Для нас в России сегодня особенно актуально разобраться в том, как действует на всю систему связей в нашем народе массированное внедрение в наше хозяйство институтов и обычаев западной рыночной экономики. В долгосрочном плане это воздействие гораздо важнее, нежели его прямой эффект на собственно хозяйственные результаты (ВВП, национальное богатство, распределение доходов и пр.). Ведь возможен вариант, что хозяйство на бывшей нашей территории станет эффективным, но русского народа не будет (как это произошло, например, с индейцами США).

Поэтому для нас важна история воздействия нового типа хозяйства, возникшего на Западе в бурный период XVI-XVIII вв. («современный капитализм»), на изменения в этническом типе населяющих Западную Европу народов. Протестантская Реформация и научная революция произвели, благодаря их кооперативному эффекту, десакрализацию и дегуманизацию мира в мышлении человека Запада. Образ Космоса, в котором человек был связан невидимыми струнами с каждой частицей, разрушился. В мире, лишенном святости, стало возможным заменить многообразие, неповторимость качеств их количественной мерой, сделать несоизмеримые вещи соизмеримыми, заменить ценности их количественным суррогатом – ценой. Известен афоризм: Запад – это цивилизация, «которая знает цену всего и не знает ценности ничего» (еще сказано: «не может иметь святости то, что может иметь цену»). Прежде человек благословлял «в поле каждую былинку и в небе каждую звезду», теперь он их оценивал. Это два различных мировоззрения.

Это означало кардинальную пересборку общностей – народы, соединенные «этикой религиозного братства» и взаимными обязательствами сословных общин, демонтировались, а из свободных индивидов (граждан) собирались нации. В этом превращении элементарной частицы этноса (из человека общинного в свободного индивида) и состоит сущность либерализма.

К. Поланьи, описывая процесс становления капитализма в Западной Европе, отмечал, что речь шла о «всенародной стройке», что главные идеи нового порядка были приняты народом. Он писал: «Слепая вера в стихийный процесс овладела сознанием масс, а самые “просвещенные” с фанатизмом религиозных сектантов занялись неограниченным и нерегулируемым реформированием общества. Влияние этих процессов на жизнь народов было столь ужасным, что не поддается никакому описанию. В сущности, человеческое общество могло погибнуть, если бы предупредительные контрмеры не ослабили действия этого саморазрушающегося механизма» (цит. в [19, с. 314].

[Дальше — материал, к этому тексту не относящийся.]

(** The thresholds a call programs when it reports the last sample of a
    burst with the flags valid: the sample minus and plus the one delta read
    from [cfg->thresh_lo], bounded by 0 and [hw_mask]. *)
Lemma thresholds_after_burst nl s :
  nvs_light_read NVS_SCALE_SIGNIFICANCE nl = Ok s ->
  reported s <> None -> thresholds_valid (after s) = true ->
  report (after s) = 0 ->
  0 <= hw nl < 2 ^ 32 -> 0 <= hw_mask nl < 2 ^ 32 ->
  hw_thresh_lo (after s) = Z.max (hw nl - u32 (thresh_lo (cfg nl))) 0 /\
  hw_thresh_hi (after s) =
  (if u32 (hw nl + u32 (thresh_lo (cfg nl))) >? hw_mask nl then hw_mask nl
   else u32 (hw nl + u32 (thresh_lo (cfg nl)))).
Proof.
  intros H Hrep Hv Hr0 Hhw Hmask.
  destruct (threshold_flags_after_call _ _ H) as (_ & _ & Hv').
  rewrite Hv in Hv'. symmetry in Hv'.
  rewrite nvs_light_read_eq in H.
  destruct (rate_limit _) as [[p g]|]; [cbn [bind] in H|discriminate].
  destruct (lux_reporting _ _ _ _ _) as [[[r n] ev]|] eqn:Hl;
    [cbn [bind] in H|discriminate].
  apply lux_reporting_inv in Hl.
  assert (Ht : thresh_delta nl = u32 (thresh_lo (cfg nl))).
  { unfold thresh_delta. rewrite Hv'. reflexivity. }
  rewrite Ht in Hl.
  assert (Hbv : thresholds_valid (before_report nl) = true).
  { rewrite before_report_eq. exact Hv'. }
  destruct (before_report_frame nl) as (_ & _ & _ & _ & F5 & F6 & _).
  pose proof (u32_range (thresh_lo (cfg nl))) as Hu.
  set (t := u32 (thresh_lo (cfg nl))) in *.
  assert (Hlt : t < hw_mask nl).
  { unfold thresh_valid in Hv'. apply Z.ltb_lt in Hv'. exact Hv'. }
  destruct Hl as [(_ & _ & -> & ->)|(_ & l & -> & -> & ->)].
  - apply finish_flags in H. destruct H as [_ H]. congruence.
  - apply finish_inv in H.
    assert (Hb : burst_done (before_report nl) = true).
    { unfold burst_done. rewrite Hbv. cbn [andb].
      destruct H as [(_ & ->)|(i & e & _ & _ & ->)]; cbn [after] in Hr0;
        destruct (burst_done (before_report nl)) eqn:Eb;
        rewrite ?new_thresholds_eq in Hr0;
        try (unfold burst_done in Eb; rewrite Hbv in Eb; exact Eb);
        apply Z.eqb_eq; exact Hr0. }
    rewrite Hb in H.
    assert (Hth :
      hw_thresh_lo (after s) =
        (if s64 (s64 (hw nl) - t) <? 0 then 0
         else u32 (s64 (s64 (hw nl) - t))) /\
      hw_thresh_hi (after s) =
        (if u32 (hw nl + t) >? hw_mask nl then hw_mask nl
         else u32 (u32 (hw nl + t)))).
    { rewrite <- F5, <- F6.
      destruct H as [(_ & ->)|(i & e & _ & _ & ->)]; cbn [after];
        rewrite new_thresholds_eq; split; reflexivity. }
    destruct Hth as [-> ->].
    rewrite (s64_small (hw nl)) by lia.
    rewrite (s64_small (hw nl - t)) by lia.
    rewrite (u32_small (u32 (hw nl + t))) by apply u32_range.
    split; [|reflexivity].
    destruct (hw nl - t <? 0) eqn:E.
    + apply Z.ltb_lt in E. lia.
    + apply Z.ltb_ge in E. rewrite u32_small by lia. lia.
Qed.

(** What every completed call leaves in the two limit flags: the tests of
    lines 210 and 214 with the delta of [thresh_delta] on both sides, which
    is zero when the threshold test fails. *)
Lemma limit_flags_after_call nl s :
  nvs_light_read NVS_SCALE_SIGNIFICANCE nl = Ok s ->
  hw_limit_lo (after s) = ((hw nl <? thresh_delta nl) || (hw nl =? 0)) /\
  hw_limit_hi (after s) =
  ((hw nl =? hw_mask nl) || (hw nl >? u32 (hw_mask nl - thresh_delta nl))).
Proof.
  intros H. rewrite nvs_light_read_eq in H.
  destruct (rate_limit _) as [[p g]|]; [cbn [bind] in H|discriminate].
  destruct (lux_reporting _ _ _ _ _) as [[[r n] ev]|] eqn:Hl;
    [cbn [bind] in H|discriminate].
  apply lux_reporting_ranging in Hl. rewrite before_report_eq in Hl.
  unfold ranging in Hl. injection Hl as _ _ _ _ Elo Ehi.
  apply finish_inv in H.
  destruct H as [(_ & ->)|(i & e & _ & _ & ->)]; cbn [after];
    rewrite <- Elo, <- Ehi; split; reflexivity.
Qed.

(** A sample at [hw_mask] is saturated high and a sample of 0 is saturated
    low, whatever the thresholds. *)
Lemma saturated_samples_set_limit_flags nl s :
  nvs_light_read NVS_SCALE_SIGNIFICANCE nl = Ok s ->
  (hw nl = hw_mask nl -> hw_limit_hi (after s) = true) /\
  (hw nl = 0 -> hw_limit_lo (after s) = true).
Proof.
  intros H. destruct (limit_flags_after_call _ _ H) as [-> ->].
  split; intros E.
  - apply Z.eqb_eq in E. rewrite E. reflexivity.
  - apply Z.eqb_eq in E. rewrite E. apply orb_true_r.
Qed.

(** ** The burst after enabling *)

(** The window [nvs_light_enable] leaves (lines 320-321): [hw_thresh_lo]
    all ones and [hw_thresh_hi] zero. *)
Definition window_open (nl : nvs_light) : Prop :=
  hw_thresh_lo nl = 2 ^ 32 - 1 /\ hw_thresh_hi nl = 0.

(** Lines 227-230 with the window open: whatever the raw value, the
    countdown is back at [report_n] when line 236 reads it. *)
Lemma open_window_restarts_burst nl :
  window_open nl -> report (before_report nl) = u32 (report_n (cfg nl)).
Proof.
  intros [Hlo Hhi]. rewrite before_report_eq. cbv zeta.
  match goal with
  | |- report (set_report ?x _) = _ => change (report (set_report x _)) with x
  end.
  rewrite Hlo, Hhi.
  assert (E : (hw nl <? 2 ^ 32 - 1) || (hw nl >? 0) = true).
  { destruct (hw nl >? 0) eqn:G; [apply orb_true_r|].
    rewrite Z.gtb_ltb in G. apply Z.ltb_ge in G.
    assert (L : hw nl < 2 ^ 32 - 1)
      by (apply Z.le_lt_trans with 0; [exact G|reflexivity]).
    apply Z.ltb_lt in L. rewrite L. reflexivity. }
  rewrite <- orb_assoc, E, orb_true_r. reflexivity.
Qed.

(** One call with the window open and [report_n] at least 2: line 261
    finds the countdown at [report_n - 1], not at 0, so no window is
    programmed and the call returns Poll-Next. *)
Lemma open_window_call nl s :
  window_open nl -> 2 <= u32 (report_n (cfg nl)) ->
  nvs_light_read NVS_SCALE_SIGNIFICANCE nl = Ok s ->
  disposition s = RET_POLL_NEXT /\ window_open (after s) /\
  report_n (cfg (after s)) = report_n (cfg nl).
Proof.
  intros Hw Hn H.
  pose proof (open_window_restarts_burst nl Hw) as Hr.
  pose proof (u32_range (report_n (cfg nl))) as Hu.
  destruct (before_report_frame nl) as (_ & Fc & _ & _ & _ & _ & Flo & Fhi).
  rewrite nvs_light_read_eq in H.
  destruct (rate_limit _) as [[p g]|]; [cbn [bind] in H|discriminate].
  destruct (lux_reporting _ _ _ _ _) as [[[r n] ev]|] eqn:Hl;
    [cbn [bind] in H|discriminate].
  assert (K : report n <> 0 /\ hw_thresh_lo n = hw_thresh_lo nl /\
              hw_thresh_hi n = hw_thresh_hi nl /\ cfg n = cfg nl).
  { apply lux_reporting_inv in Hl.
    destruct Hl as [(_ & _ & -> & _)|(_ & l & _ & _ & ->)].
    - rewrite Hr. repeat split; try assumption. lia.
    - assert (D : burst_done (before_report nl) = false).
      { unfold burst_done. rewrite Hr.
        rewrite (u32_small (u32 (report_n (cfg nl)) - 1)) by lia.
        assert (E : (u32 (report_n (cfg nl)) - 1 =? 0) = false)
          by (apply Z.eqb_neq; lia).
        rewrite E. apply andb_false_r. }
      rewrite D.
      change (report (reported_state l (before_report nl)))
        with (u32 (report (before_report nl) - 1)).
      change (hw_thresh_lo (reported_state l (before_report nl)))
        with (hw_thresh_lo (before_report nl)).
      change (hw_thresh_hi (reported_state l (before_report nl)))
        with (hw_thresh_hi (before_report nl)).
      change (cfg (reported_state l (before_report nl)))
        with (cfg (before_report nl)).
      rewrite Hr, (u32_small (u32 (report_n (cfg nl)) - 1)) by lia.
      repeat split; try assumption. lia. }
  destruct K as (Kr & Klo & Khi & Kc).
  assert (Wn : window_open n)
    by (unfold window_open; rewrite Klo, Khi; exact Hw).
  apply finish_inv in H.
  destruct H as [(_ & ->)|(i & e & _ & _ & ->)]; cbn [disposition after].
  - apply Z.eqb_neq in Kr. rewrite Kr. cbn [negb orb].
    split; [reflexivity|]. split; [exact Wn|].
    rewrite <- Kc. reflexivity.
  - split; [reflexivity|]. split; [exact Wn|].
    rewrite <- Kc. reflexivity.
Qed.

(** Every completed call of the driver's loop returns Poll-Next and leaves
    the window open. *)
Fixpoint burst_never_ends (nl : nvs_light) (samples : list (Z * Z)) : Prop :=
  match samples with
  | [] => True
  | (h, t) :: rest =>
      match nvs_light_read NVS_SCALE_SIGNIFICANCE (driver_sample h t nl) with
      | Ok s =>
          disposition s = RET_POLL_NEXT /\ window_open (after s) /\
          burst_never_ends (after s) rest
      | Fault _ => True
      end
  end.

Lemma open_window_never_closes samples : forall nl,
  window_open nl -> 2 <= u32 (report_n (cfg nl)) ->
  burst_never_ends nl samples.
Proof.
  induction samples as [|[h t] rest IH]; intros nl Hw Hn; [exact I|].
  cbn [burst_never_ends].
  destruct (nvs_light_read _ _) as [s|] eqn:H; [|exact I].
  destruct (open_window_call (driver_sample h t nl) s Hw Hn H)
    as (D & W & C).
  split; [exact D|]. split; [exact W|].
  apply IH; [exact W|]. rewrite C. exact Hn.
Qed.

(** With [report_n] of 2 or more the burst [nvs_light_enable] starts never
    ends: whatever the samples, no call programs a threshold window
    (line 261 never finds the countdown at 0) and every completed call
    returns Poll-Next. *)
Lemma burst_never_ends_after_enable nl0 nl samples :
  nvs_light_enable nl0 = Ok nl ->
  2 <= report_n (cfg nl0) < 2 ^ 32 ->
  burst_never_ends nl samples.
Proof.
  intros He Hr.
  assert (Hr' : 0 <= report_n (cfg nl0) < 2 ^ 32) by lia.
  destruct (nvs_light_enable_state _ _ He Hr') as (_ & _ & Tlo & Thi & _).
  assert (C : report_n (cfg nl) = report_n (cfg nl0)).
  { rewrite nvs_light_enable_eq in He. cbv zeta in He.
    assert (E : (report_n (cfg nl0) =? 0) = false)
      by (apply Z.eqb_neq; lia).
    rewrite E in He.
    destruct (nld_tbl nl0).
    - destruct (nld_entry nl0 (nld_i_hi nl0)); [|discriminate].
      injection He as <-. reflexivity.
    - injection He as <-. reflexivity. }
  apply open_window_never_closes; [split; assumption|].
  rewrite C, u32_small; lia.
Qed.

(** ** Calls that must report *)

Lemma call_reports nl p :
  rate_limit (calibration_override nl) = Ok (p, true) ->
  report (before_report nl) <> 0 ->
  lux_defined nl -> nld_tbl nl = None \/ table_ok nl ->
  exists s l,
    nvs_light_read NVS_SCALE_SIGNIFICANCE nl = Ok s /\
    reported s = Some (l, timestamp nl).
Proof.
  intros Hr Hn Hd Ht. rewrite nvs_light_read_eq, Hr. cbn [bind].
  destruct (lux_reporting_reports (before_report nl)
              (thresh_delta nl) (thresh_delta nl)) as [l Hl].
  { rewrite before_report_eq. exact Hd. }
  { exact Hn. }
  pose proof (lux_reporting_ranging _ _ _ _ _ _ _ Hl) as F.
  rewrite Hl. cbn [bind].
  match goal with
  | |- context [dynamic_resolution ?n ?r] =>
      destruct (finish_total n r p true
                  (Some (l, timestamp (before_report nl)))) as (s & Hs & He)
  end.
  { unfold ranging in F.
    destruct (before_report_ranging nl) as (B1 & B2 & B3 & B4).
    rewrite B1, B2, B3, B4 in F. injection F as E1 E2 E3 E4 _ _.
    unfold table_ok. rewrite E1, E2, E3, E4. exact Ht. }
  exists s, l. split; [exact Hs|].
  rewrite He. destruct (before_report_frame nl) as (_ & _ & _ & -> & _).
  reflexivity.
Qed.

Эти предупредительные контрмеры предприняли и государство, и вызревавшее гражданское общество, и экономическая наука с английской политэкономией. Слепая вера в стихийный процесс была преобразована в принятые институты, легитимированные авторитетными учениями и теориями. Протестантская этика и гражданская культура также ограничивали частных предпринимателей.

Английский историк и философ Т. Карлейль писал (1843): «Поистине, с нашим евангелием маммоны мы пришли к странным выводам! Мы говорим об обществе и всё же проводим повсюду полнейшее разделение и обособление. Наша жизнь состоит не во взаимной поддержке, а, напротив, во взаимной вражде, выраженной в известных законах войны, именуемой “разумной конкуренцией” и т. п. Мы совершенно забыли, что чистоган не составляет единственной связи между человеком и человеком. “Мои голодающие рабочие? – говорит богатый фабрикант. – Разве я не нанял их на рынке, как это и полагается? Разве я не уплатил им до последней копейки договорной платы? Что же мне с ними еще делать?” Да, культ маммоны – воистину печальная вера» (цит. по [20, с. 580]).